ECB’s Thursday Meeting

April 7, 2010

I expect to find the usual phrases in the ECB statement explaining the decision to leave the key deposit, refinancing, and marginal lending rates at 0.25%, 1.0%, and 1.75%.  These will include assertions that current rates are appropriate, that expected inflation remains anchored and consistent with the target of below but close to 2%, that risks to the price and growth forecasts are balanced, and that GDP will expand only moderately and unevenly.  Real GDP growth stalled in the final quarter of 2009 according to revised data released today, and domestic final sales accounted for growth of minus 0.3 percentage points.  Several more  data releases, however, suggest a rebound of growth in 1Q10 to at least 0.5%, so the unevenness applies to comparisons across countries as well as between successive quarters.  The region’s PMI readings rose 2.4 points to 56.6 in manufacturing, 2.3 points to 54.1 in services, and 2.3 points to 46.9 in retail last month.  Overall economic sentiment continued to improve, rising by 2.3 points to 97.7 in March from February and by 11 points over the past six months.  Industrial production shot up 1.7% in January, whereas orders fell 2.0% that month.  Recent price data have meanwhile point to a reduced the risk of deflation.  The CPI in March was 1.5% higher than a year earlier, an increase from on-year inflation of 0.9% in February.  Producer prices were 0.5% lower than a year earlier in February, which is smaller than the 7.6% drop booked in the twelve months to last September.  On the other hand, labor costs went up 2.2% in the year to 4Q09, down from 3.0% in the year to 3Q09.  Unemployment is still cresting, having reached 10.0% in February, 1.2 percentage points greater than a year before.  The ECB last month released a forecast that centered CPI inflation in 2011 on 1.5%, which is below target.

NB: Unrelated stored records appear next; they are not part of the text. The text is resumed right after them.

(** The index object, name by name: a later assignment replaces an earlier
    one, and an assignment to ["__proto__"] stores nothing. *)
Lemma indexOf_snoc name names n :
  indexOf name (names ++ [n])
  = if String.eqb n name && negb (String.eqb n "__proto__") then Some (length names)
    else indexOf name names.
Proof.
  unfold indexOf. rewrite indexObject_snoc. unfold indexAssign.
  destruct (String.eqb n "__proto__"); simpl.
  - rewrite andb_false_r. reflexivity.
  - rewrite andb_true_r, indexSet_find. destruct (String.eqb n name); reflexivity.
Qed.

Lemma indexOf_lt name names i : indexOf name names = Some i -> (i < length names)%nat.
Proof.
  revert i. induction names as [| n names IH] using rev_ind; intros i; [discriminate |].
  rewrite indexOf_snoc, length_app. simpl.
  destruct (String.eqb n name && negb (String.eqb n "__proto__")).
  - intros [= <-]. lia.
  - intros H. specialize (IH i H). lia.
Qed.

Lemma indexOf_lookup name names i : indexOf name names = Some i -> names !! i = Some name.
Proof.
  revert i. induction names as [| n names IH] using rev_ind; intros i; [discriminate |].
  rewrite indexOf_snoc.
  destruct (String.eqb n name && negb (String.eqb n "__proto__")) eqn:E.
  - intros [= <-]. apply andb_true_iff in E. destruct E as [E _]. apply String.eqb_eq in E.
    subst n. rewrite lookup_app_r by lia. rewrite Nat.sub_diag. reflexivity.
  - intros H. pose proof (indexOf_lt _ _ _ H). rewrite lookup_app_l by lia. apply IH, H.
Qed.

(** The read of ["__proto__"] is never a number. *)
Lemma indexOf_proto names : indexOf "__proto__" names = None.
Proof.
  induction names as [| n names IH] using rev_ind; [reflexivity |].
  rewrite indexOf_snoc, IH. destruct (String.eqb n "__proto__"); reflexivity.
Qed.

Lemma indexOf_of_lookup name names i :
  List.NoDup names -> name <> "__proto__"%string ->
  names !! i = Some name -> indexOf name names = Some i.
Proof.
  intros Hnd Hp. revert i. induction names as [| n names IH] using rev_ind; intros i;
    [discriminate |].
  apply NoDup_remove in Hnd. rewrite app_nil_r in Hnd. destruct Hnd as [Hnd Hnot].
  rewrite indexOf_snoc. intros Hi.
  destruct (String.eqb_spec n name) as [-> | Hne]; simpl.
  - rewrite (proj2 (String.eqb_neq _ _) Hp). simpl. f_equal.
    destruct (Nat.lt_ge_cases i (length names)) as [Hlt | Hge].
    + rewrite lookup_app_l in Hi by exact Hlt. exfalso. apply Hnot.
      apply list_elem_of_In. eapply list_elem_of_lookup_2, Hi.
    + apply lookup_lt_Some in Hi. rewrite length_app in Hi. simpl in Hi. lia.
  - destruct (Nat.lt_ge_cases i (length names)) as [Hlt | Hge].
    + rewrite lookup_app_l in Hi by exact Hlt. apply IH; assumption.
    + rewrite lookup_app_r in Hi by exact Hge.
      destruct (i - length names)%nat; simpl in Hi; [congruence | discriminate].
Qed.

Lemma indexOf_iff name names i :
  List.NoDup names ->
  indexOf name names = Some i <-> names !! i = Some name /\ name <> "__proto__"%string.
Proof.
  intros Hnd. split.
  - intros H. split; [apply indexOf_lookup, H |].
    intros ->. rewrite indexOf_proto in H. discriminate.
  - intros [Hi Hp]. apply indexOf_of_lookup; assumption.
Qed.

Lemma indexOf_None name names :
  indexOf name names = None <-> ~ In name names \/ name = "__proto__"%string.
Proof.
  induction names as [| n names IH] using rev_ind.
  - split; [intros _; left; intros [] | reflexivity].
  - rewrite indexOf_snoc, in_app_iff. simpl.
    destruct (String.eqb_spec n name) as [-> | Hne]; simpl.
    + destruct (String.eqb_spec name "__proto__") as [Hp | Hp]; simpl.
      * rewrite IH. split; [intros _; right; exact Hp | intros _; right; exact Hp].
      * split; [discriminate |]. intros [H | H]; [exfalso; apply H; auto | contradiction].
    + rewrite IH. split.
      * intros [H | H]; [left | right; exact H]. intros [Hin | [Heq | []]]; [auto | contradiction].
      * intros [H | H]; [left | right; exact H]. intros Hin. apply H. left. exact Hin.
Qed.

(** ** Catalog expander *)

(** *** Validation (C2) *)

Lemma In_buildVariants defs typeName group buildingName def v :
  In (typeName, group) (buildingTypes defs) ->
  In (buildingName, def) group ->
  In v (buildingVariants typeName buildingName def) ->
  In v (buildVariantsFromDefinitions defs).
Proof.
  intros Ht Hb Hv. unfold buildVariantsFromDefinitions.
  apply in_flat_map. exists (typeName, group). split; [exact Ht |].
  apply in_flat_map. exists (buildingName, def). split; [exact Hb | exact Hv].
Qed.

Lemma initialTable_root ctx res :
  initialTable ctx res !! 0%nat = Some [(initialKey ctx res, initialNode ctx)].
Proof. reflexivity. Qed.

(** Counterexample to C2 as stated: a catalog with a negative base income
    is solved like any other; here the unprofitable stall is left out. *)
Lemma negative_income_catalog_is_solved :
  hasNegativeDefinition negativeIncomeCatalog = true
  /\ optimizeBlockIncomeFromDefinitions negativeIncomeCatalog 1 defaultOptions
     = Normal (Some emptySolution).
Proof. split; vm_compute; reflexivity. Qed.

(** C2, amended.  The source validates nothing and has no [InvalidCatalog]
    error: for every catalog, every definition is expanded, and its level-1
    variant carries the definition's size (when given and not 0) and base
    income unchanged, negative or not; and the root state is put into
    bucket 0 whatever the catalog holds. *)
Theorem expander_accepts_every_definition defs typeName group buildingName def :
  In (typeName, group) (buildingTypes defs) ->
  In (buildingName, def) group ->
  (exists v,
      In v (buildVariantsFromDefinitions defs)
      /\ v_type v = typeName /\ v_name v = buildingName /\ v_level v = 1
      /\ (forall s, d_size def = Some s -> s <> 0 -> v_size v = s)
      /\ (forall i, d_baseIncome def = Some i -> v_income v = i))
  /\ (forall sizeLimit opts res,
        initialTable (makeCtx defs sizeLimit opts) res !! 0%nat
        = Some [(initialKey (makeCtx defs sizeLimit opts) res,
                 initialNode (makeCtx defs sizeLimit opts))]).
Proof.
  intros Ht Hb. split.
  - exists (baseVariant typeName buildingName def).
    split.
    { eapply In_buildVariants; eauto. left. reflexivity. }
    repeat split; simpl.
    + intros s Hs Hne. rewrite Hs. simpl. destruct (Z.eqb_spec s 0); congruence.
    + intros i Hi. rewrite Hi. simpl. destruct (Z.eqb_spec i 0); congruence.
  - intros. apply initialTable_root.
Qed.

Lemma expander_accepts_every_definition_witness :
  exists v,
    In v (buildVariantsFromDefinitions negativeIncomeCatalog)
    /\ v_name v = "Stall"%string /\ v_income v = -5.
Proof.
  destruct (expander_accepts_every_definition negativeIncomeCatalog "shops"%string
              [("Stall"%string, mkDef (Some (-5)) None None None None None false None None None)]
              "Stall"%string
              (mkDef (Some (-5)) None None None None None false None None None))
    as [[v (Hin & _ & Hn & _ & _ & Hinc)] _].
  - simpl. left. reflexivity.
  - simpl. left. reflexivity.
  - exists v. split; [exact Hin |]. split; [exact Hn |]. apply Hinc. reflexivity.
Defined.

The ECB will probably not increase the 1.0% refinancing rate before yearend.  It doesn’t need to to do that to lift overnight market rates during 2H10.  Such can be engineered by withdrawing some of the liquidity-supporting facilities.  Meanwhile, what ECB President Trichet says about Greece’s debt woes, which have hit confidence in the euro’s legitimacy as a currency that’s here to stay.  Trichet has mocked alarmist speculation about a break-up of the common currency, but yesterday’s record premium on Greek bond yields of 409 basis points relative to 10-year bunds shows that markets are not heeding his denials.